Greek particularities

It’s been five years since Greece entered recession and three years since it signed up to the EU-IMF bailout deal, but the particularities – other people would say mysteries – of Greek reality remain in spite of the dramatic changes that have swept the political scene and the woes dogging the average citizen’s daily life.

One such mystery, as it were, is the stance of successive Greek administrations toward their obligations under the bailout agreements signed with the troika. Every time they reach an agreement and sign a deal allegedly under enormous pressure to avoid a disorderly Greek default, they subsequently seek to bargain a way out of adopting the measures they have agreed on.

The reasons behind this are simple. Greek governments are incapable of enforcing – or simply do not have the guts to enforce – the requisite reforms in the private sector and, most evidently, in the public sector which they treat like a sacred cow.

It has become clear that the state apparatus cannot continue as it is, but they prefer not to touch it or improve it.

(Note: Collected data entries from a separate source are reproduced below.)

(** * Session store and form-data accumulator of the AI form assistant

    A shallow embedding of [services/ai.service.js] (class [AIService]),
    [services/session.service.js] (class [SessionService]),
    [services/singleton.service.js] and the socket handlers of [index.js],
    followed by the properties of the schema validator, the gateway, the
    form-data accumulator, the session store, the expiry sweep, the
    singletons and the handlers.

    Modelling conventions.
    - JavaScript strings are [string]s; case mapping and white space are
      those of the ASCII range, other code units are left alone.
    - Values that cross the transport boundary (the payload of a socket
      event, a schema) are JSON-shaped [JsValue]s; inside the services a
      message is a string or absent.
    - The remote conversation API and [JSON.parse] are external: they are
      taken as parameters ([chat_sendMessage], [JSON_parse]).  The parsed
      payload follows the response schema declared in [createChat]:
      [ai_message], [key] and [value] are strings, possibly absent.
    - Plain JS objects used as dictionaries are [gmap string _]; the
      accumulated form data of a session is an object on a heap, so that
      references to it can be shared.  The [sessions] Map is a [gmap] too:
      the order in which a JS Map lists its entries is not modelled.
    - A function that can throw returns an [Outcome]; the state is passed
      explicitly, and what [uuidv4()], [createChat] and [new Date()] return
      is supplied by the caller.
    - [Date] values are integer millisecond counts.  The expiry sweep is
      embedded twice: in [Doubles] as the code computes it, in binary64
      arithmetic, and in [SessionService] with the quotient taken exactly,
      in [Q]; the two agree when the threshold is a whole number of
      minutes. *)

From Stdlib Require Import ZArith QArith String Ascii List Bool Lia.
From Stdlib Require Import Floats.PrimFloat Floats.FloatOps Floats.SpecFloat.
From Stdlib Require Import Numbers.Cyclic.Int63.Uint63.
From stdpp Require Import gmap strings list fin_maps.

Set Warnings "-register-all".
Local Open Scope string_scope.

(** ** JavaScript strings *)

Module JsString.

Definition is_upper (c : ascii) : bool :=
  let n := nat_of_ascii c in (65 <=? n)%nat && (n <=? 90)%nat.

Definition lower_char (c : ascii) : ascii :=
  if is_upper c then ascii_of_nat (nat_of_ascii c + 32) else c.

(** [s.toLowerCase()], on the letters of the ASCII range. *)
Fixpoint toLowerCase (s : string) : string :=
  match s with
  | EmptyString => EmptyString
  | String c s' => String (lower_char c) (toLowerCase s')
  end.

(** [s.startsWith(p)] *)
Definition startsWith (s p : string) : bool := String.prefix p s.

(** [s.includes(needle)]: [needle] starts at some position of [s]. *)
Fixpoint includes (s needle : string) : bool :=
  if String.prefix needle s then true
  else match s with
       | EmptyString => false
       | String _ s' => includes s' needle
       end.

(** White space removed by [trim] (tab, line feed, vertical tab, form
    feed, carriage return, space). *)
Definition is_space (c : ascii) : bool :=
  let n := nat_of_ascii c in ((9 <=? n)%nat && (n <=? 13)%nat) || (n =? 32)%nat.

The Greek political class instead prefers to introduce painful horizontal measures that hit the general population and, at the same time, openly declare that the “new measures” will not pass. It therefore remains a mystery why the current government and the political elite in general do not want to advance “labor mobility” or even rid the state of those corrupt civil servants.

Instead, they bring up all sorts of excuses, ask for deadline extensions and drag their feet instead of honoring their agreements in hope of receiving the next installment of the much-wanted loan.

Or take the mystery of unemployment. Statistics show there is big problem, the media do not tire of emphasizing the problem and we all have a friend or relative who has lost his or her job. Europe is deeply concerned about the issue.

There is no need to point out that Greece has the highest unemployment figures, also among its youth. Efforts are being made to create new jobs via growth-inducing measures, and yet Greeks continue to be extremely picky when the opportunity does arise.

There’s an ad for peach picking, but hardly any Greeks show up for the job. There’s one for strawberry picking (25 euros/day for a five-hour shift) but there’s hardly any interest and such jobs are unavoidably taken by non-Greeks. It’s a mystery how all those unemployed people out there manage to get by.

Meanwhile, in yet another mystery, car traffic has reportedly increased over the past few months and so has turnover in the recreation and entertainment sectors. Meanwhile, we hear the market is all dried up.